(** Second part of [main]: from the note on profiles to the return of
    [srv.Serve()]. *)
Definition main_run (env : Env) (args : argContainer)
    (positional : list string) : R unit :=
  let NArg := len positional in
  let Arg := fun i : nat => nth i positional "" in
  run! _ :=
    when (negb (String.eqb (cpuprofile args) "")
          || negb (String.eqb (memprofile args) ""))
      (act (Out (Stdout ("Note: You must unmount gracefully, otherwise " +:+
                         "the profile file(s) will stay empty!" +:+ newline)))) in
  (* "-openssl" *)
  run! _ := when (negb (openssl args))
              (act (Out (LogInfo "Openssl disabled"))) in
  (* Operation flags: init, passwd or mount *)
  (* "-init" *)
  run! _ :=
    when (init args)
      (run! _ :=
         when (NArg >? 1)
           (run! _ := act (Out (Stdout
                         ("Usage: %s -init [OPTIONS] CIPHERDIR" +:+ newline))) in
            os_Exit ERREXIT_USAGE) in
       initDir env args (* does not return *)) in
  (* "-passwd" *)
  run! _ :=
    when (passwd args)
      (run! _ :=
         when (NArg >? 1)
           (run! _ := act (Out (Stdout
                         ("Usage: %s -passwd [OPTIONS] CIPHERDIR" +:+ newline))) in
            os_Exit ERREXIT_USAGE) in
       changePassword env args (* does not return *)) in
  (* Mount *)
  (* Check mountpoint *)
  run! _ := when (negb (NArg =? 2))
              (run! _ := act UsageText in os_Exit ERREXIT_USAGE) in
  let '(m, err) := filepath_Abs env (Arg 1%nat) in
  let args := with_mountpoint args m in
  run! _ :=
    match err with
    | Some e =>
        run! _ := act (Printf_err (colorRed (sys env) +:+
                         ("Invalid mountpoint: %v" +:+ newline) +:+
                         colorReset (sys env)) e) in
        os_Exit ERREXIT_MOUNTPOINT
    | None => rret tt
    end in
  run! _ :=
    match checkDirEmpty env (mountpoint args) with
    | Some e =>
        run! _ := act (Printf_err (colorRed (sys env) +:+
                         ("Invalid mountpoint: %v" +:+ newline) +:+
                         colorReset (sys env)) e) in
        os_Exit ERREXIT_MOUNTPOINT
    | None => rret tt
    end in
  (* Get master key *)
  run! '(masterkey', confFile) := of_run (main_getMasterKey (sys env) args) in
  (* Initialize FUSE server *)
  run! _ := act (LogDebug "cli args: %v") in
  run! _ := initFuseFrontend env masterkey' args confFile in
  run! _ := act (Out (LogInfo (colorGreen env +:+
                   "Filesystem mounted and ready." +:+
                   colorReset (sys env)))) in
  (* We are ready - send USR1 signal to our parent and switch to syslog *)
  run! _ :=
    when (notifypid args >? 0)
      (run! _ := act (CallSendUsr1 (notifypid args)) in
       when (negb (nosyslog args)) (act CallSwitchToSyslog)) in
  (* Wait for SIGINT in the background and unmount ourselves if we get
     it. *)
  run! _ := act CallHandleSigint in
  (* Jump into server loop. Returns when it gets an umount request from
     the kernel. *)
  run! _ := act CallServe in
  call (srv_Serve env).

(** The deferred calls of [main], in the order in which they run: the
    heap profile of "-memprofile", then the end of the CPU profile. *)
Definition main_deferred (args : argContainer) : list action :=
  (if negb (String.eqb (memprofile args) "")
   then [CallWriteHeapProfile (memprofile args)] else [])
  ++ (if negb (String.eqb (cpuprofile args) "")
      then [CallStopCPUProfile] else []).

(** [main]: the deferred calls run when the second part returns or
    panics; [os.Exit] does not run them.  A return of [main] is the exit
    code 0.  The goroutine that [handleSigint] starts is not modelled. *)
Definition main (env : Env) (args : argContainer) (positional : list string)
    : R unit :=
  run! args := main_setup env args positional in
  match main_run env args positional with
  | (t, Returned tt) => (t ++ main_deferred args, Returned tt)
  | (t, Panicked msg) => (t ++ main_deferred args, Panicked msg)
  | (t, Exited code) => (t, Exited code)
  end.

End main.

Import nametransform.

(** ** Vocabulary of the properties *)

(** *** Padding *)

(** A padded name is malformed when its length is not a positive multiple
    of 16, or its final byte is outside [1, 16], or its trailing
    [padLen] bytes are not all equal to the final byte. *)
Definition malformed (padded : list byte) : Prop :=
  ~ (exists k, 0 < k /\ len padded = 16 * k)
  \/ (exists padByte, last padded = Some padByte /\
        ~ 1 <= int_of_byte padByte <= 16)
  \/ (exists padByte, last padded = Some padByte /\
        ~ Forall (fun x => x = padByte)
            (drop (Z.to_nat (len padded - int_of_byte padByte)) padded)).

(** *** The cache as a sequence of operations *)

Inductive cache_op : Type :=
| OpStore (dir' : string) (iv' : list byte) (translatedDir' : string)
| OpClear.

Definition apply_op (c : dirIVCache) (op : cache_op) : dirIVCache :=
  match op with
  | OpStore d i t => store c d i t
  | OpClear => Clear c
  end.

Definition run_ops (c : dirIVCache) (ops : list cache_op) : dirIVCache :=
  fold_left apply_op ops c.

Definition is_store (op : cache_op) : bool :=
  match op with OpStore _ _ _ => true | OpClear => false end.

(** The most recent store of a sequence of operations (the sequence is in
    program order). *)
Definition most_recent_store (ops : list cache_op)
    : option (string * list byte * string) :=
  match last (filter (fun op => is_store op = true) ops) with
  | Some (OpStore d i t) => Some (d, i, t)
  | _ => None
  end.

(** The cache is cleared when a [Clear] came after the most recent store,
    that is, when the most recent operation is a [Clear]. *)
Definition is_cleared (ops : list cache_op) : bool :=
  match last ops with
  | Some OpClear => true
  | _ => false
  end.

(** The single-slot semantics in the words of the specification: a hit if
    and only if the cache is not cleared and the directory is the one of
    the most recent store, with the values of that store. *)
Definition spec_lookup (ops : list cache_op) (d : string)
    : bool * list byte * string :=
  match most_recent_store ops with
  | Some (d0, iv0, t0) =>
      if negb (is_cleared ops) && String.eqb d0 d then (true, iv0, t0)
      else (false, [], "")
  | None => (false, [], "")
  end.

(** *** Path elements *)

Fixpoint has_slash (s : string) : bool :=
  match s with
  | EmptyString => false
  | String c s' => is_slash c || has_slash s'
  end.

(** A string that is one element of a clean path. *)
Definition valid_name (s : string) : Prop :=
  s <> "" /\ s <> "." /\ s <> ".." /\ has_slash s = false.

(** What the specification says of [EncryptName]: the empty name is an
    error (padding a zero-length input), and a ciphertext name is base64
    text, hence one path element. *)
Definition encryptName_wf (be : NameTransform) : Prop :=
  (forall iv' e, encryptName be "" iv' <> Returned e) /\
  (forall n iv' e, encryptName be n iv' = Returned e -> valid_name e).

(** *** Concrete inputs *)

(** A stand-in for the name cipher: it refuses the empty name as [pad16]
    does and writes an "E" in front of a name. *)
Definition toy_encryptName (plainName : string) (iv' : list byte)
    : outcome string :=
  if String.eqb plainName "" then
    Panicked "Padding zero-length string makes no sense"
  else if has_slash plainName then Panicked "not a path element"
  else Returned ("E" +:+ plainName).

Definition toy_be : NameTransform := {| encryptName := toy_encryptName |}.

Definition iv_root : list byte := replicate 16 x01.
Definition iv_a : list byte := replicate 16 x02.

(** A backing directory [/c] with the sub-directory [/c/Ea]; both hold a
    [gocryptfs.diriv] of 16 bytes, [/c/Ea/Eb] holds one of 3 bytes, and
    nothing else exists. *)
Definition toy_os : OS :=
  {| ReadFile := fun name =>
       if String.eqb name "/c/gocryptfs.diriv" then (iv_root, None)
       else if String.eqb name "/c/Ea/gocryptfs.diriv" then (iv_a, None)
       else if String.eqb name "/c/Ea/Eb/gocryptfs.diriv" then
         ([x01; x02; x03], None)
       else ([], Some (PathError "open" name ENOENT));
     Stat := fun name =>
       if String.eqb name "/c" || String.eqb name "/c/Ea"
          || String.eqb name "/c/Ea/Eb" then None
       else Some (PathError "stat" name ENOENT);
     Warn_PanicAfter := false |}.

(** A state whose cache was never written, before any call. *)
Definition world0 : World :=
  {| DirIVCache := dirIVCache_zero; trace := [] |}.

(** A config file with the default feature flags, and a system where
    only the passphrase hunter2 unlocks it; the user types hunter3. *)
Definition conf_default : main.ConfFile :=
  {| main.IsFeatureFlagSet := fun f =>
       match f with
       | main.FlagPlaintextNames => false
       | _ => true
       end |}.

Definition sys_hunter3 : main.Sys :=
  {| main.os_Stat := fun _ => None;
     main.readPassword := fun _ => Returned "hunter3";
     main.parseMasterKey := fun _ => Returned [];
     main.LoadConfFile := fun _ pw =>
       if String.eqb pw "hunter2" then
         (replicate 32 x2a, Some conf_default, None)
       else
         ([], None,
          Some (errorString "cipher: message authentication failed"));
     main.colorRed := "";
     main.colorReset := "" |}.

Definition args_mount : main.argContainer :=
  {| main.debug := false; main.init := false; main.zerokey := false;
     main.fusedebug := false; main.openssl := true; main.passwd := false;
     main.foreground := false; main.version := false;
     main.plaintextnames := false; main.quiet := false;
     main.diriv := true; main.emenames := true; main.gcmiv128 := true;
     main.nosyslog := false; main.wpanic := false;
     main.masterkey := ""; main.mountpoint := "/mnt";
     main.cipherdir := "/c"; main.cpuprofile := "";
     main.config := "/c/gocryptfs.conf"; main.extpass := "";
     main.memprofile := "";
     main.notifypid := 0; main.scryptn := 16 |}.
--
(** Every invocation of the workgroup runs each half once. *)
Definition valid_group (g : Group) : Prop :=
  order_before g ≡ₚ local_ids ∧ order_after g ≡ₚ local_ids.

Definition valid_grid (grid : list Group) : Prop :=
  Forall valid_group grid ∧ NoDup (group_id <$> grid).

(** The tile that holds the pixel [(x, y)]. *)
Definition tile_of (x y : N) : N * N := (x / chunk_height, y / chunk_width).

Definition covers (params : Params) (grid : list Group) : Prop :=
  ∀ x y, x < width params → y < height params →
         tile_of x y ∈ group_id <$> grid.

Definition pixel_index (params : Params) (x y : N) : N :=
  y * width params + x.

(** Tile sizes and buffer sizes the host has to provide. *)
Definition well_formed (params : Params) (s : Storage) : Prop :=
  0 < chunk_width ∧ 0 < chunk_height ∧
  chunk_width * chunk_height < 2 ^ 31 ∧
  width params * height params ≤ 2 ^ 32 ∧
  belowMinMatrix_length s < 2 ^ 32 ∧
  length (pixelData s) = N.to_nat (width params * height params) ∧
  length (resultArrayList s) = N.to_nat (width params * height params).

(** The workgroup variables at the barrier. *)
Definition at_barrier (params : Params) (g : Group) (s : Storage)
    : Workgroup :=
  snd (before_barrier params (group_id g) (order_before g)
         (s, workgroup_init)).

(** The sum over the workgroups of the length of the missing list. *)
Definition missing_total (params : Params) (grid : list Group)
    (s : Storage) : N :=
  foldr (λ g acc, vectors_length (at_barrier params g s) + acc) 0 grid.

Aim of the task —
Only lines containing the word "directory" should appear in the answer, and every such line from the records above must be there.

Solved exercise —
    and only if the cache is not cleared and the directory is the one of
(** A backing directory [/c] with the sub-directory [/c/Ea]; both hold a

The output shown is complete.